The album did well for Billy Joel, hitting the number seven spot in America, and Chad, though uncredited on it, was delighted to be reunited with the man whose solo career he had singlehandedly masterminded, Steve Winwood, when he played the Hammond on the closing track. Reports are that Chad, Winwood and Charles went drinking the night after the album was mixed down. Joel was not invited.***

In 2004 Billy Joel did however come clean, to the world’s relief, as everyone knew anyway the massive part Chad had played in the recording, mixing, production, writing and playing of the album --- Joel did not even play piano on it, but left that to the much more talented Chad. With the terrible burden of claiming credit for “The Bridge” beginning to affect his health, and his musical output --- have you
heard “Storm front” and “River of dreams”? --- he was advised by friends and colleagues including Eric Clapton and Bruce Springsteen --- two more alumni from the Chad School of Music --- to make a clean breast of it. He arranged an interview with Joe Polanski of Q Magazine, an excerpt of which is reproduced below, with their permission. And Chad’s of course.
”It’s been weighing on my conscience for decades now. The guy is an icon, a star among stars, and has helped so many musicians who are now famous but who would be nowhere without his help, that I feel terrible having denied his input, not only into that album (“The Bridge”) but all my others prior to that. He helped me to stardom and success, there’s no question. I wrote “Just the way you are”, but only the title: he did the rest. And “Piano man” was mostly his composition. Plus he played piano on it; in a fit of childish jealousy I overdubbed his parts till they were gone completely, and claimed the performance as my own. He suggested I change the title of “She’s always a whore” and that change helped me get a huge hit, not to mention his tireless attempts to get me released from my contract with Family Productions.”
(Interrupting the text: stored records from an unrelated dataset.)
Lemma artifacts_reread str_container (l : list (string * string)) : NoDup l.*1 →
  foldl (λ acc kv, od_set kv.1 (py_str str_container kv.2) acc) [] (map (λ kv, (kv.1, VStr kv.2)) l) = l.
Proof.
  intros Hnd. assert (∀ acc, NoDup (acc ++ l).*1 →
    foldl (λ acc kv, od_set kv.1 (py_str str_container kv.2) acc) acc (map (λ kv, (kv.1, VStr kv.2)) l) = acc ++ l) as H; [|by apply (H [])].
  clear Hnd. induction l as [|[k v] l IH]; intros acc Hnd; [by rewrite app_nil_r|]. cbn. rewrite od_set_new.
  - rewrite IH, <-app_assoc; [done|]. by rewrite <-app_assoc.
  - rewrite fmap_app in Hnd. cbn in Hnd. apply NoDup_app in Hnd as (_ & Hd & _). intros Hk. by destruct (Hd k Hk); left.
Qed.

Section request_facts.
Context (iso : datetime → string) (digest : request_body → string) (sha : string → string).
Context (fromisoformat : string → result datetime) (str_container : pyval → string) (sort_paths : list string → list string).
(** [json.dumps(asdict(request), default=str)] writes the times with [str] *)
Context (dt_str : datetime → string).

Definition request_document (q : EvidenceRequest) : document :=
  [("release_id", VStr (rq_release q)); ("source_revision", VStr (rq_revision q)); ("requested_by", VStr (rq_by q));
   ("issued_at", VStr (dt_str (rq_issued q))); ("expires_at", VStr (dt_str (rq_expires q))); ("nonce", VStr (rq_nonce q));
   ("requirements", VDict (rq_requirements q)); ("input_artifacts", VDict (map (λ kv, (kv.1, VStr kv.2)) (rq_artifacts q)));
   ("request_sha256", VStr (rq_sha256 q)); ("status", VStr "PENDING_EXTERNAL_EVIDENCE")].

Record request_ok (q : EvidenceRequest) : Prop := {
  ro_times : aware (rq_issued q) = true ∧ aware (rq_expires q) = true ∧ 0 < us (rq_expires q) - us (rq_issued q) <= month;
  ro_revision : immutable_revision (rq_revision q) = true;
  ro_gates : ∀ n, n ∈ REQUIRED_EXTERNAL_GATES → gate_required (rq_requirements q) n = true;
  ro_names : NoDup (rq_artifacts q).*1;
  ro_digest : rq_sha256 q = digest (body_of iso q)
}.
“Yes, he taught me how to play the piano. He found me at some dive in Queen’s playing for tips and took me under his wing, obviously seeing something in me that others did not. And he taught me how to write songs. “The Stranger”? All his work, apart from a few notes from me. “Glass Houses”? There’s no contribution in that from me, and yet these were my two most successful albums. Yeah, I owe the guy everything, as does just about any other musician I know, and more I don’t. The rising stars of today owe it all to Chad, as do the ones who haven’t yet been born. He’s a musical colossus, and I just hope someday he can forgive me for stealing his thunder.”

So there you have it. The so-called Piano Man finally comes clean, and admits what every person with a brain already knew, that his long career and all his hit singles are all down to the influence and guidance of one man. Just as Springsteen’s “Born to run” was a Chad-inspired triumph, and “Nevermind” benefitted from his advice and input so much that it is now acknowledged as one of the most important records in music history, “The Bridge” by Billy Joel is completely a product of Chad’s superior brain, musical talent and writing skill.
Thank you, Chad.
(Next time: Chad’s influence on "Sgt Pepper's Lonely Hearts Club Band”)
Trollheart's notes:
* Not documented at all
** in my own mind only
*** There is no documented proof of this.